Study finds Web isn't teeming with sex.

ANALYSIS SHOWS ABOUT 1 PERCENT OF ALL PAGES HAVE ADULT CONTENT

By Elise Ackerman.
Mercury News.

A confidential analysis of Internet search queries and a random sample of Web pages taken from Google and Micrsoft's giant Internet indexes showed that only about 1 percent of all Web pages contain sexually explicit material.

The analysis was presented in a federal court hearing last week in Philadelphia in a suit brought by the American Civil Liberties Union against U.S. Attorney General Alberto Gonzales and obtained Monday by the Mercury News.

The ACLU said the analysis, by Philip B. Stark, a professor of statistics at the University of California-Berkeley, did not appear to substantially help the Justice Department in its effort to prove that criminal penalties are necessary to protect minors from exposure to sexually explicit information on the Internet.
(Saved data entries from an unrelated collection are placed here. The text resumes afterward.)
(* ===== verification/Params.v ===== *)
(** * Gas constants (params/gas_params.go, core/evm/params/gas_params.go)

    The protocol constants the other files use, with the names of the source.  The two
    files of the source give the same values. *)

From S2P Require Import Prelude.

Definition TxGas : Z := 21000.
Definition TxDataZeroGas : Z := 4.
Definition InitCodeWordGas : Z := 2.
Definition TxDataNonZeroGasEIP2028 : Z := 16.
Definition TxAccessListAddressGas : Z := 2400.
Definition TxAccessListStorageKeyGas : Z := 1900.

(** The constants of the virtual machine are abbreviations of their literals. *)

Abbreviation CallValueTransferGas := 9000 (only parsing).
Abbreviation CallNewAccountGas := 25000 (only parsing).
Abbreviation TxGasContractCreation := 53000 (only parsing).
Abbreviation QuadCoeffDiv := 512 (only parsing).
Abbreviation LogDataGas := 8 (only parsing).
Abbreviation CallStipend := 2300 (only parsing).
Abbreviation Keccak256Gas := 30 (only parsing).
Abbreviation Keccak256WordGas := 6 (only parsing).
Abbreviation NetSstoreNoopGas := 200 (only parsing).
Abbreviation NetSstoreInitGas := 20000 (only parsing).
Abbreviation NetSstoreCleanGas := 5000 (only parsing).
Abbreviation NetSstoreDirtyGas := 200 (only parsing).
Abbreviation NetSstoreClearRefund := 15000 (only parsing).
Abbreviation NetSstoreResetRefund := 4800 (only parsing).
Abbreviation NetSstoreResetClearRefund := 19800 (only parsing).
Abbreviation SstoreSentryGasEIP2200 := 2300 (only parsing).
Abbreviation SstoreSetGasEIP2200 := 20000 (only parsing).
Abbreviation SstoreResetGasEIP2200 := 5000 (only parsing).
Abbreviation SstoreClearsScheduleRefundEIP2200 := 15000 (only parsing).
Abbreviation ColdAccountAccessCostEIP2929 := 2600 (only parsing).
Abbreviation ColdSloadCostEIP2929 := 2100 (only parsing).
Abbreviation WarmStorageReadCostEIP2929 := 100 (only parsing).
Abbreviation SstoreClearsScheduleRefundEIP3529 := (5000 - 2100 + 1900) (only parsing).
Abbreviation JumpdestGas := 1 (only parsing).
Abbreviation CreateDataGas := 200 (only parsing).
Abbreviation CallCreateDepth := 1024 (only parsing).
Abbreviation ExpGas := 10 (only parsing).
Abbreviation LogGas := 375 (only parsing).
Abbreviation CopyGas := 3 (only parsing).
Abbreviation StackLimit := 1024 (only parsing).
Abbreviation LogTopicGas := 375 (only parsing).
Abbreviation CreateGas := 32000 (only parsing).
Abbreviation Create2Gas := 32000 (only parsing).
Abbreviation SelfdestructRefundGas := 24000 (only parsing).
Abbreviation MemoryGas := 3 (only parsing).
Abbreviation TxDataNonZeroGasFrontier := 68 (only parsing).
Abbreviation CallGasFrontier := 40 (only parsing).
Abbreviation CallGasEIP150 := 700 (only parsing).
Abbreviation BalanceGasFrontier := 20 (only parsing).
Abbreviation BalanceGasEIP150 := 400 (only parsing).
Abbreviation BalanceGasEIP1884 := 700 (only parsing).
Abbreviation ExtcodeSizeGasFrontier := 20 (only parsing).
Abbreviation ExtcodeSizeGasEIP150 := 700 (only parsing).
Abbreviation SloadGasFrontier := 50 (only parsing).
Abbreviation SloadGasEIP150 := 200 (only parsing).
Abbreviation SloadGasEIP1884 := 800 (only parsing).
Abbreviation SloadGasEIP2200 := 800 (only parsing).
Abbreviation ExtcodeHashGasConstantinople := 400 (only parsing).
Abbreviation ExtcodeHashGasEIP1884 := 700 (only parsing).
Abbreviation SelfdestructGasEIP150 := 5000 (only parsing).
Abbreviation ExpByteFrontier := 10 (only parsing).
Abbreviation ExpByteEIP158 := 50 (only parsing).
Abbreviation ExtcodeCopyBaseFrontier := 20 (only parsing).
Abbreviation ExtcodeCopyBaseEIP150 := 700 (only parsing).
Abbreviation CreateBySelfdestructGas := 25000 (only parsing).
Abbreviation MaxCodeSize := 24576 (only parsing).
Abbreviation MaxInitCodeSize := (2 * 24576) (only parsing).
Abbreviation EcrecoverGas := 3000 (only parsing).
Abbreviation Sha256BaseGas := 60 (only parsing).
Abbreviation Sha256PerWordGas := 12 (only parsing).
Abbreviation Ripemd160BaseGas := 600 (only parsing).
Abbreviation Ripemd160PerWordGas := 120 (only parsing).
Abbreviation IdentityBaseGas := 15 (only parsing).
Abbreviation IdentityPerWordGas := 3 (only parsing).
Abbreviation Bn256AddGasIstanbul := 150 (only parsing).
Abbreviation Bn256ScalarMulGasIstanbul := 6000 (only parsing).
Abbreviation Bn256PairingBaseGasIstanbul := 45000 (only parsing).
Abbreviation Bn256PairingPerPointGasIstanbul := 34000 (only parsing).
Abbreviation Bls12381G1AddGas := 600 (only parsing).
Abbreviation Bls12381G1MulGas := 12000 (only parsing).
Abbreviation Bls12381G2AddGas := 4500 (only parsing).
Abbreviation Bls12381G2MulGas := 55000 (only parsing).
Abbreviation Bls12381PairingBaseGas := 115000 (only parsing).
Abbreviation Bls12381PairingPerPairGas := 23000 (only parsing).
Abbreviation Bls12381MapG1Gas := 5500 (only parsing).
Abbreviation Bls12381MapG2Gas := 110000 (only parsing).

(** core/evm/gas.go *)
Abbreviation GasQuickStep := 2 (only parsing).
Abbreviation GasFastestStep := 3 (only parsing).
Abbreviation GasFastStep := 5 (only parsing).
Abbreviation GasMidStep := 8 (only parsing).
Abbreviation GasSlowStep := 10 (only parsing).
Abbreviation GasExtStep := 20 (only parsing).
(** [down] moves the element exactly when it has a smaller child. *)
Lemma down_moves h i n c :
  edge i c → (c < n)%nat → Less (h !!! c) (h !!! i) = true → snd (down h i n) = true.
Proof.
  intros He Hc HL. unfold down. cbn [down_loop]. rewrite (proj2 (Nat.leb_gt n _)) by (unfold edge in He; lia).
  set (j := if _ && _ then _ else _).
  assert ((i < j)%nat ∧ le (h !!! j) (h !!! c)) as [Hij Hle].
  { unfold j. destruct He as [-> | ->].
    - destruct (_ <? _)%nat; cbn [andb]; [|split; [lia|apply le_refl]].
      destruct (Less (h !!! (2 * i + 1 + 1)%nat) _) eqn:E; (split; [lia|]); [by apply le_Less|apply le_refl].
    - replace (2 * i + 1 + 1)%nat with (2 * i + 2)%nat by lia. rewrite (proj2 (Nat.ltb_lt _ _) Hc). cbn [andb].
      destruct (Less (h !!! (2 * i + 2)%nat) (h !!! (2 * i + 1)%nat)) eqn:E; (split; [lia|]); [apply le_refl|done]. }
  destruct (Less (h !!! j) (h !!! i)) eqn:E; cbn [negb].
  - pose proof (down_loop_le n n (Swap i j h) j) as Hd. destruct (down_loop n _ j n). cbn [snd] in *.
    apply Nat.ltb_lt. lia.
  - pose proof (le_trans _ _ _ (E : le (h !!! i) (h !!! j)) Hle) as Hic. unfold le in Hic. congruence.
Qed.

Lemma down_stays h i n :
  (∀ c, edge i c → (c < n)%nat → le (h !!! i) (h !!! c)) → down h i n = (h, false).
Proof.
  intros Hc. unfold down. cbn [down_loop]. destruct (Nat.leb_spec n (2 * i + 1)); [by rewrite Nat.ltb_irrefl|].
  set (j := if _ && _ then _ else _).
  assert (le (h !!! i) (h !!! j)) as ->.
  { apply Hc; unfold j, edge; destruct (Nat.ltb_spec (2 * i + 1 + 1) n); cbn [andb]; try destruct (Less _ _); lia. }
  cbn [negb]. by rewrite Nat.ltb_irrefl.
Qed.

(** An element with any value at [i]: one of the two loops puts it in its place. *)
Lemma fix_spec n h i :
  (n <= length h)%nat → (i < n)%nat →
  (∀ p c, edge p c → (c < n)%nat → p ≠ i → c ≠ i → le (h !!! p) (h !!! c)) → bridged h n 0 i →
  let h' := let '(h', moved) := down h i n in if moved then h' else up h' i in
  heap_lo h' n 0 ∧ rearranged n h h'.
Proof.
  intros Hn Hi Hedge Hbr. cbv zeta.
  destruct (decide (Exists (λ c, edge i c ∧ Less (h !!! c) (h !!! i) = true) (seq 0 n))) as [Hsm|Hsm].
  - apply Exists_exists in Hsm as (c & Hc & He & HL). apply elem_of_seq in Hc.
    pose proof (down_moves h i n c He ltac:(lia) HL) as Hm.
    destruct (down_spec n 0 h i Hn ltac:(lia)) as [Hh Hr]; [|done|].
    { intros p c' He' Hc' _ Hp. destruct (decide (c' = i)) as [->|]; [|by apply Hedge].
      apply (le_trans _ (h !!! c)); [|by apply le_Less]. apply Hbr; try done; lia. }
    destruct (down h i n) as [h' m]. cbn [fst snd] in *. by subst m.
  - rewrite down_stays.
    + apply up_spec; try done. intros p c He Hc Hci. destruct (decide (p = i)) as [->|]; [|by apply Hedge].
      unfold le. destruct (Less _ _) eqn:E; [|done]. destruct Hsm. apply Exists_exists. exists c.
      rewrite elem_of_seq. split; [lia|done].
    + intros c He Hc. unfold le. destruct (Less _ _) eqn:E; [|done]. destruct Hsm. apply Exists_exists. exists c.
      rewrite elem_of_seq. split; [lia|done].
Qed.
Lemma intsize_byte_len i : 0 < i < 2 ^ 64 → intsize i = Z.of_nat (byte_len i).
Proof. intros Hi. unfold intsize. rewrite intsize_loop_byte_len by done. lia. Qed.

Lemma byte_len_le8 i : 0 < i < 2 ^ 64 → (1 <= byte_len i <= 8)%nat.
Proof.
  intros Hi. pose proof (byte_len_spec i).
  destruct (decide (byte_len i = 0%nat)) as [E|]; [rewrite E in *; simpl in *; lia|].
  destruct (decide (8 < byte_len i)%nat); [|lia].
  assert (256 ^ 8 <= 256 ^ (Z.of_nat (byte_len i) - 1)) by (apply Z.pow_le_mono_r; lia). lia.
Qed.

Lemma puthead_rlp_head st lt n :
  0 <= st <= 200 → 0 <= lt <= 247 → 0 <= n < 2 ^ 64 → puthead st lt n = rlp_head st lt n.
Proof.
  intros Hs Hl Hn. unfold puthead, rlp_head. destruct (Z.ltb_spec n 56).
  - rewrite byte_of_id by lia. done.
  - rewrite putint_be_min, be_min_length by lia. pose proof (byte_len_le8 n).
    rewrite byte_of_id by lia. done.
Qed.

Lemma rlp_head_length st lt n :
  0 <= n < 2 ^ 64 → Z.of_nat (length (rlp_head st lt n)) = headsize n.
Proof.
  intros Hn. unfold rlp_head, headsize. destruct (Z.ltb_spec n 56); [done|].
  rewrite intsize_byte_len by lia. simpl length. rewrite be_min_length. lia.
Qed.

(** ** The layout of the buffer

    What a writer adds to the buffer is a sequence of pieces: string data and list
    headers in output order.  [extend] is the buffer after the pieces were added. *)

Inductive piece := PStr (b : list byte) | PHead (n : Z).

Definition piece_str (p : piece) : list byte := match p with PStr b => b | PHead _ => [] end.
Definition piece_out (p : piece) : list byte :=
  match p with PStr b => b | PHead n => puthead 0xC0 0xF7 n end.
Definition strs (ps : list piece) : list byte := ps ≫= piece_str.
Definition outs (ps : list piece) : list byte := ps ≫= piece_out.

Fixpoint heads_from (o : Z) (ps : list piece) : list listhead :=
  match ps with
  | [] => []
  | PStr b :: ps => heads_from (o + Z.of_nat (length b)) ps
  | PHead n :: ps => mkListhead o n :: heads_from o ps
  end.

Definition extend (buf : encBuffer) (ps : list piece) : encBuffer :=
  mkEncBuffer (str buf ++ strs ps)
    (lheads buf ++ heads_from (Z.of_nat (length (str buf))) ps)
    (lhsize buf + Z.of_nat (length (outs ps)) - Z.of_nat (length (strs ps))).

Lemma strs_app p q : strs (p ++ q) = strs p ++ strs q.
Proof. apply bind_app. Qed.

Lemma outs_app p q : outs (p ++ q) = outs p ++ outs q.
Proof. apply bind_app. Qed.

Lemma heads_from_app o p q :
  heads_from o (p ++ q) = heads_from o p ++ heads_from (o + Z.of_nat (length (strs p))) q.
Proof.
  revert o. induction p as [|[b|n] p IH]; intros o; simpl; rewrite ?IH.
  - by rewrite Z.add_0_r.
  - unfold strs. simpl. by rewrite length_app, Nat2Z.inj_add, Z.add_assoc.
  - done.
Qed.

Lemma extend_nil buf : extend buf [] = buf.
Proof. destruct buf. unfold extend. simpl. rewrite !app_nil_r. f_equal. lia. Qed.

Lemma extend_app buf p q : extend (extend buf p) q = extend buf (p ++ q).
Proof.
  unfold extend. simpl. rewrite strs_app, outs_app, heads_from_app, !length_app, <- !app_assoc.
  f_equal; [|lia]. do 3 f_equal. lia.
Qed.

Lemma append_extend buf b : append_str buf b = extend buf [PStr b].
Proof.
  unfold append_str, extend, strs, outs. simpl. rewrite !app_nil_r. f_equal. lia.
Qed.

(** Laying out the headers puts the pieces in output order. *)
Lemma copy_loop_outs ps : ∀ pre pend,
  copy_loop (pre ++ pend ++ strs ps) (Z.of_nat (length pre))
    (heads_from (Z.of_nat (length (pre ++ pend))) ps) = pend ++ outs ps.
Proof.
  induction ps as [|[b|n] ps IH]; intros pre pend; simpl.
  - unfold strs, outs. simpl. rewrite !app_nil_r, Nat2Z.id. apply drop_app_length.
  - rewrite <- Nat2Z.inj_add, <- length_app, <- app_assoc.
    change (strs (PStr b :: ps)) with (b ++ strs ps).
    rewrite (app_assoc pend), IH, <- app_assoc. done.
  - rewrite !Nat2Z.id. change (strs (PHead n :: ps)) with (strs ps).
    rewrite (app_assoc pre pend), take_app_length, drop_app_length.
    rewrite <- Nat2Z.inj_add, <- length_app.
    pose proof (IH (pre ++ pend) []) as E. rewrite !app_nil_r in E. simpl in E.
    rewrite E. done.
Qed.

(** Writing to [w] and copying to a slice lay out the same bytes. *)
Lemma write_loop_copy data heads : ∀ strpos,
  0 <= strpos → write_loop data strpos heads = copy_loop data strpos heads.
Proof.
  induction heads as [|h heads IH]; intros strpos Hp; simpl.
  - destruct (Z.ltb_spec strpos (Z.of_nat (length data))); [done|].
    rewrite drop_ge by lia. done.
  - destruct (Z.ltb_spec 0 (offset h - strpos)); [by rewrite IH by lia|].
    rewrite (drop_ge (take _ _)) by (rewrite length_take; lia). simpl. rewrite IH by lia. done.
Qed.

Lemma writeTo_copyTo buf : writeTo buf = copyTo buf.
Proof. by apply write_loop_copy. Qed.

Lemma makeBytes_extend ps : makeBytes (extend reset ps) = outs ps.
Proof. apply (copy_loop_outs ps [] []). Qed.

(** Opening a list, writing its elements and closing it puts one header in front. *)
Lemma listEnd_extend buf ps :
  Z.of_nat (length (outs ps)) < 2 ^ 64 →
  listEnd (extend (fst (buf_list buf)) ps) (snd (buf_list buf))
  = extend buf (PHead (Z.of_nat (length (outs ps))) :: ps).
Proof.
  intros Hn. unfold buf_list, listEnd, extend. simpl fst. simpl snd. cbn [lheads str lhsize].
  rewrite <- app_assoc. cbn [app]. rewrite list_lookup_middle by done.
  unfold buf_size. cbn [offset lh_size str lhsize].
  assert (Z.of_nat (length (str buf ++ strs ps))
     + (lhsize buf + Z.of_nat (length (outs ps)) - Z.of_nat (length (strs ps)))
     - Z.of_nat (length (str buf)) - lhsize buf = Z.of_nat (length (outs ps))) as ->
    by (rewrite length_app; lia).
  change (outs (PHead ?n :: ps)) with (puthead 0xC0 0xF7 n ++ outs ps).
  change (strs (PHead ?n :: ps)) with (strs ps).
  f_equal.
  - rewrite insert_app_r_alt, Nat.sub_diag by done. done.
  - rewrite length_app, puthead_rlp_head, Nat2Z.inj_add, rlp_head_length by lia.
    unfold headsize. destruct (_ <? 56); lia.
Qed.

(** ** The writers of strings and integers *)

Definition single_byte (b : list byte) : bool :=
  match b with [x] => x <? 0x80 | _ => false end.

Lemma rlp_string_head b :
  single_byte b = false → rlp_string b = rlp_head 0x80 0xB7 (Z.of_nat (length b)) ++ b.
Proof. destruct b as [|x [|y b]]; simpl; [done| |done]. by intros ->. Qed.

Lemma append_str_app buf b c : append_str (append_str buf b) c = append_str buf (b ++ c).
Proof. unfold append_str. simpl. by rewrite app_assoc. Qed.

Lemma encodeStringHeader_spec buf n :
  0 <= n < 2 ^ 64 → encodeStringHeader buf n = append_str buf (rlp_head 0x80 0xB7 n).
Proof.
  intros Hn. unfold encodeStringHeader.
  rewrite <- puthead_rlp_head by lia. unfold puthead. destruct (Z.ltb_spec n 56); [|done].
  rewrite (byte_of_id n) by lia. done.
Qed.

Lemma be_min_single i : single_byte (be_min i) = (0 <? i) && (i <? 128).
Proof.
  destruct (Z.ltb_spec 0 i); simpl.
  - pose proof (be_value_be_min i) as Hv.
    destruct (Z.ltb_spec i 128).
      unfold be_min. rewrite (byte_len_unique i 1) by (simpl; lia). simpl.
      rewrite Z.mod_small by lia. apply Z.ltb_lt. lia.
    + destruct (be_min i) as [|x [|y l]]; simpl; [done| |done].
      apply Z.ltb_ge. unfold be_value in Hv. simpl in Hv. lia.
  - unfold be_min, byte_len. destruct (Z.leb_spec i 0); [done|lia].
Qed.

Lemma rlp_int_large i : 128 <= i → rlp_int i = rlp_head 0x80 0xB7 (Z.of_nat (byte_len i)) ++ be_min i.
Proof.
  intros Hi. unfold rlp_int. rewrite <- be_min_length. apply rlp_string_head.
  rewrite be_min_single. destruct (Z.ltb_spec i 128); [lia|]. by rewrite andb_false_r.
Qed.

Lemma rlp_int_small i : 0 < i < 128 → rlp_int i = [i].
Proof.
  intros Hi. unfold rlp_int, be_min. rewrite (byte_len_unique i 1) by (simpl; lia). simpl.
  rewrite Z.mod_small by lia. destruct (Z.ltb_spec i 128); [done|lia].
Qed.

Lemma writeUint64_spec buf i :
  0 <= i < 2 ^ 64 → writeUint64 buf i = append_str buf (rlp_int i).
Proof.
  intros Hi. unfold writeUint64. destruct (Z.eqb_spec i 0) as [->|]; [done|].
  destruct (Z.ltb_spec i 128).
  - rewrite rlp_int_small, byte_of_id by lia. done.
  - rewrite rlp_int_large, putint_be_min, be_min_length by lia.
    pose proof (byte_len_le8 i). rewrite byte_of_id by lia.
    unfold rlp_head. destruct (Z.ltb_spec (Z.of_nat (byte_len i)) 56); [done|lia].
Qed.

(** [AppendUint64] is the same encoding, unrolled once more. *)
Lemma AppendUint64_app b i : AppendUint64 b i = b ++ AppendUint64 [] i.
Proof. unfold AppendUint64. repeat case_match; done. Qed.

Lemma AppendUint64_writeUint64 i :
  0 <= i < 2 ^ 64 → AppendUint64 [] i = str (writeUint64 reset i).
Proof.
  intros Hi. unfold AppendUint64, writeUint64, putint.
  repeat match goal with
  | |- context [if ?b then _ else _] => destruct b eqn:?
  end; done.
Qed.

Lemma buf_writeBytes_spec buf b :
  Z.of_nat (length b) < 2 ^ 64 → buf_writeBytes buf b = append_str buf (rlp_string b).
Proof.
  intros Hn. assert (∀ n, 0 <= n < 2 ^ 64 → append_str (encodeStringHeader buf n) b
    = append_str buf (rlp_head 0x80 0xB7 n ++ b)) as Hh.
  { intros n Hb. by rewrite encodeStringHeader_spec, append_str_app. }
  destruct b as [|x [|y b]]; unfold buf_writeBytes.
  - by rewrite Hh.
  - simpl rlp_string. rewrite Hh by lia.
    destruct (Z.leb_spec x 127), (Z.ltb_spec x 128); done || lia.
  - rewrite Hh by lia. done.
Qed.

Lemma writeByteArray_spec buf b :
  Z.of_nat (length b) < 2 ^ 64 → writeByteArray b buf = append_str buf (rlp_string b).
Proof.
  intros Hn. destruct b as [|x [|y b]]; simpl; [done| |].
  - destruct (Z.leb_spec x 127), (Z.ltb_spec x 128); done || lia.
  - by rewrite encodeStringHeader_spec, append_str_app by (simpl in *; lia).
Qed.

Lemma fill_word_spec fuel : ∀ idx d suffix,
  fill_word fuel (replicate idx 0 ++ suffix) idx d
  = (replicate (idx - fuel) 0 ++ be_bytes (fuel `min` idx) d ++ suffix, (idx - fuel)%nat).
Proof.
  induction fuel as [|fuel IH]; intros idx d suffix.
  - destruct idx; simpl; done.
  - destruct idx as [|idx]; [done|]. cbn [fill_word].
    assert (<[idx := byte_of d]> (replicate (S idx) 0 ++ suffix)
            = replicate idx 0 ++ byte_of d :: suffix) as ->.
    { rewrite replicate_S_end, <- app_assoc. simpl.
      rewrite insert_app_r_alt, length_replicate, Nat.sub_diag by (rewrite length_replicate; done).
      done. }
    rewrite IH. simpl. rewrite Z.shiftr_div_pow2, <- app_assoc by lia. done.
Qed.

Lemma fill_words_spec n : ∀ idx i suffix,
  0 <= i → (idx <= 8 * n)%nat →
  fill_words (replicate idx 0 ++ suffix) idx (big_words n i) = be_bytes idx i ++ suffix.
Proof.
  induction n as [|n IH]; intros idx i suffix Hi Hn.
  - assert (idx = 0%nat) as -> by lia. done.
  - cbn [big_words fill_words]. rewrite fill_word_spec.
    rewrite IH by (try apply Z.div_pos; lia). rewrite app_assoc. f_equal.
    change (2 ^ 64) with (256 ^ Z.of_nat 8).
    rewrite be_bytes_mod by lia. destruct (decide (idx <= 8)%nat).
    + replace (idx - 8)%nat with 0%nat by lia. by rewrite Nat.min_r by lia.
    + rewrite Nat.min_l, <- be_bytes_app by lia. f_equal. lia.
Qed.

Lemma writeBigInt_spec buf i :
  0 <= i → Z.of_nat (byte_len i) < 2 ^ 64 → writeBigInt buf i = append_str buf (rlp_int i).
Proof.
  intros Hi Hn. unfold writeBigInt. destruct (Z.leb_spec (BitLen i) 64) as [Hb|Hb].
  - apply BitLen_le in Hb; [|lia|lia].
    rewrite Z.abs_eq, Z.mod_small, writeUint64_spec by lia. done.
  - assert (2 ^ 64 <= i) by (pose proof (BitLen_le i 64); lia).
    rewrite Z.shiftr_land. change ((-8) ≫ 3) with (-1).
    rewrite Z.land_m1_r, Z.shiftr_div_pow2 by lia. change (2 ^ 3) with 8.
    rewrite <- byte_len_BitLen, encodeStringHeader_spec, append_str_app, Nat2Z.id by lia.
    rewrite rlp_int_large by lia. do 2 f_equal. unfold Bits, be_min.
    rewrite Z.abs_eq by done.
    rewrite <- (app_nil_r (replicate _ _)), fill_words_spec, app_nil_r; [done|done|].
    assert (0 <= (BitLen i + 63) / 64) by (apply Z.div_pos; lia).
    apply Nat2Z.inj_le. rewrite byte_len_BitLen, Nat2Z.inj_mul, Z2Nat.id by lia.
    change (Z.of_nat 8) with 8. apply Z.lt_succ_r, Z.div_lt_upper_bound; [lia|].
    pose proof (Z.div_mod (BitLen i + 63) 64). pose proof (Z.mod_pos_bound (BitLen i + 63) 64).
    lia.
Qed.

(** The four limbs of a 256-bit integer spell its 32 bytes. *)
Lemma limbs_be_bytes z :
  0 <= z < 2 ^ 256 →
  be_bytes 8 ((z ≫ 192) mod 2 ^ 64) ++ be_bytes 8 ((z ≫ 128) mod 2 ^ 64)
    ++ be_bytes 8 ((z ≫ 64) mod 2 ^ 64) ++ be_bytes 8 ((z ≫ 0) mod 2 ^ 64) = be_bytes 32 z.
Proof.
  intros Hz. rewrite !Z.shiftr_div_pow2 by lia. change (2 ^ 64) with (256 ^ Z.of_nat 8).
  rewrite !be_bytes_mod by lia. change (2 ^ 0) with 1. rewrite Z.div_1_r.
  change (be_bytes 32 z) with (be_bytes (8 + 8 + 8 + 8) z).
  rewrite !(be_bytes_app _ 8), !Z.div_div by lia.
  change (2 ^ 192) with (256 ^ 8 * 256 ^ 8 * 256 ^ 8).
  change (2 ^ 128) with (256 ^ 8 * 256 ^ 8). change (Z.of_nat 8) with 8.
  by rewrite <- !app_assoc.
Qed.

Lemma drop_spare (x : byte) h t : ∃ y, drop (length h) (x :: h ++ t) = y :: t.
Proof. revert x. induction h as [|z h IH]; intros x; simpl; eauto. Qed.

Lemma writeUint256_spec buf z :
  0 <= z < 2 ^ 256 → writeUint256 buf z = append_str buf (rlp_int z).
Proof.
  intros Hz. unfold writeUint256. destruct (Z.leb_spec (BitLen z) 64) as [Hb|Hb].
  - apply BitLen_le in Hb; [|lia|lia]. rewrite Z.mod_small, writeUint64_spec by lia. done.
  - assert (2 ^ 64 <= z) by (pose proof (BitLen_le z 64); lia).
    change (64 * 3) with 192. change (64 * 2) with 128. change (64 * 1) with 64.
    change (64 * 0) with 0. rewrite limbs_be_bytes, <- byte_len_BitLen, rlp_int_large by lia.
    f_equal. assert (BitLen z <= 256) by (apply BitLen_le; lia).
    assert (byte_len z <= 32)%nat as Hl.
    { apply Nat2Z.inj_le. rewrite byte_len_BitLen by lia.
      apply Z.lt_succ_r, Z.div_lt_upper_bound; lia. }
    set (n := byte_len z) in *.
    assert (Z.to_nat (32 - Z.of_nat n) = 32 - n)%nat as -> by lia.
    rewrite drop_insert_ge, Nat.sub_diag by lia.
    rewrite byte_of_id by lia. unfold rlp_head.
    destruct (Z.ltb_spec (Z.of_nat n) 56); [|lia]. unfold be_min. fold n.
    replace (be_bytes 32 z) with (be_bytes ((32 - n) + n) z) by (f_equal; lia).
    rewrite be_bytes_app. set (h := be_bytes (32 - n) _).
    assert (length h = 32 - n)%nat as Eh by apply be_bytes_length.
    rewrite <- Eh. destruct (drop_spare 0 h (be_bytes n z)) as [y ->]. done.
Qed.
The Justice Department had commissioned the study as part of an effort to resurrect the Children's Online Protection Act, which was signed by President Clinton in 1998, but was immediately challenged by the ACLU.

A federal district court in Philadelphia and a federal appeals court banned enforcement of the law. In June 2005, the Supreme Court upheld the ban for constitutional reasons but sent the case back to district court for more fact finding regarding Internet filters.

``One of the things we think came out of the government's study is that the chance of running into graphic content on the Web when filters are on is extremely low,'' said Catherine Crump, staff attorney at the American Civil Liberties Union.